--- Records for the exercise Enclosed Below ---

(* ===== verification/ArtifactModel.v ===== *)
(** * Artifact staging: [provider/artifact/model.go] and [port.go]

    The records of the provider-local staging of artifacts, their validation and
    the transitions of a staging operation.  A pointer field is an [option];
    [Clone] is the identity on immutable values.  The validation loop over a Go map
    returns the same error whatever entry fails, so its order does not show. *)

From S2P Require Import Prelude.
From stdpp Require Import base strings list.
From Stdlib Require Import Ascii ZArith Lia.

Local Open Scope Z_scope.

(** ** Bounds and errors *)

Definition MaxIdentifierRunes : nat := 200.
Definition MaxPathRunes : nat := 512.
Definition MaxArtifactBytes : Z := Z.shiftl 64 20.
Definition MinRetention : Z := Second.
Definition MaxRetention : Z := 24 * 3600 * Second.

Definition artifact_error (name : string) : sentinel := SNamed "artifact" name.
Definition ErrInvalidRequest : sentinel := artifact_error "ErrInvalidRequest".
Definition ErrDeadlineExpired : sentinel := artifact_error "ErrDeadlineExpired".
Definition ErrInvalidEvidence : sentinel := artifact_error "ErrInvalidEvidence".
Definition ErrEvidenceExpired : sentinel := artifact_error "ErrEvidenceExpired".
Definition ErrInvalidOperation : sentinel := artifact_error "ErrInvalidOperation".
Definition ErrInvalidTransition : sentinel := artifact_error "ErrInvalidTransition".
Definition ErrTerminalOperation : sentinel := artifact_error "ErrTerminalOperation".
Definition ErrSourceMissing : sentinel := artifact_error "ErrSourceMissing".
Definition ErrEvidenceNotFound : sentinel := artifact_error "ErrEvidenceNotFound".
Definition ErrEvidencePending : sentinel := artifact_error "ErrEvidencePending".
Definition ErrOutcomeUnknown : sentinel := artifact_error "ErrOutcomeUnknown".
Definition ErrNotFound : sentinel := artifact_error "ErrNotFound".
Definition ErrConflict : sentinel := artifact_error "ErrConflict".
Definition ErrIdempotencyConflict : sentinel := artifact_error "ErrIdempotencyConflict".
Definition ErrGenerationConflict : sentinel := artifact_error "ErrGenerationConflict".
Definition ErrStaleFencingToken : sentinel := artifact_error "ErrStaleFencingToken".
Definition ErrSandboxNotReady : sentinel := artifact_error "ErrSandboxNotReady".
Definition ErrSandboxLeaseExpired : sentinel := artifact_error "ErrSandboxLeaseExpired".
Definition ErrTenantBinding : sentinel := artifact_error "ErrTenantBinding".
Definition ErrUnsupportedChecks : sentinel := artifact_error "ErrUnsupportedChecks".
Definition ErrDurability : sentinel := artifact_error "ErrDurability".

--- End of Enclosed Records for the exercise ---

Problem description »
Return all entries exactly.

Solution to the problem »
(* ===== verification/ArtifactModel.v ===== *)
(** * Artifact staging: [provider/artifact/model.go] and [port.go]

    The records of the provider-local staging of artifacts, their validation and
    the transitions of a staging operation.  A pointer field is an [option];
    [Clone] is the identity on immutable values.  The validation loop over a Go map
    returns the same error whatever entry fails, so its order does not show. *)

From S2P Require Import Prelude.
From stdpp Require Import base strings list.
From Stdlib Require Import Ascii ZArith Lia.

Local Open Scope Z_scope.

(** ** Bounds and errors *)

Definition MaxIdentifierRunes : nat := 200.
Definition MaxPathRunes : nat := 512.
Definition MaxArtifactBytes : Z := Z.shiftl 64 20.
Definition MinRetention : Z := Second.
Definition MaxRetention : Z := 24 * 3600 * Second.

Definition artifact_error (name : string) : sentinel := SNamed "artifact" name.
Definition ErrInvalidRequest : sentinel := artifact_error "ErrInvalidRequest".
Definition ErrDeadlineExpired : sentinel := artifact_error "ErrDeadlineExpired".
Definition ErrInvalidEvidence : sentinel := artifact_error "ErrInvalidEvidence".
Definition ErrEvidenceExpired : sentinel := artifact_error "ErrEvidenceExpired".
Definition ErrInvalidOperation : sentinel := artifact_error "ErrInvalidOperation".
Definition ErrInvalidTransition : sentinel := artifact_error "ErrInvalidTransition".
Definition ErrTerminalOperation : sentinel := artifact_error "ErrTerminalOperation".
Definition ErrSourceMissing : sentinel := artifact_error "ErrSourceMissing".
Definition ErrEvidenceNotFound : sentinel := artifact_error "ErrEvidenceNotFound".
Definition ErrEvidencePending : sentinel := artifact_error "ErrEvidencePending".
Definition ErrOutcomeUnknown : sentinel := artifact_error "ErrOutcomeUnknown".
Definition ErrNotFound : sentinel := artifact_error "ErrNotFound".
Definition ErrConflict : sentinel := artifact_error "ErrConflict".
Definition ErrIdempotencyConflict : sentinel := artifact_error "ErrIdempotencyConflict".
Definition ErrGenerationConflict : sentinel := artifact_error "ErrGenerationConflict".
Definition ErrStaleFencingToken : sentinel := artifact_error "ErrStaleFencingToken".
Definition ErrSandboxNotReady : sentinel := artifact_error "ErrSandboxNotReady".
Definition ErrSandboxLeaseExpired : sentinel := artifact_error "ErrSandboxLeaseExpired".
Definition ErrTenantBinding : sentinel := artifact_error "ErrTenantBinding".
Definition ErrUnsupportedChecks : sentinel := artifact_error "ErrUnsupportedChecks".
Definition ErrDurability : sentinel := artifact_error "ErrDurability".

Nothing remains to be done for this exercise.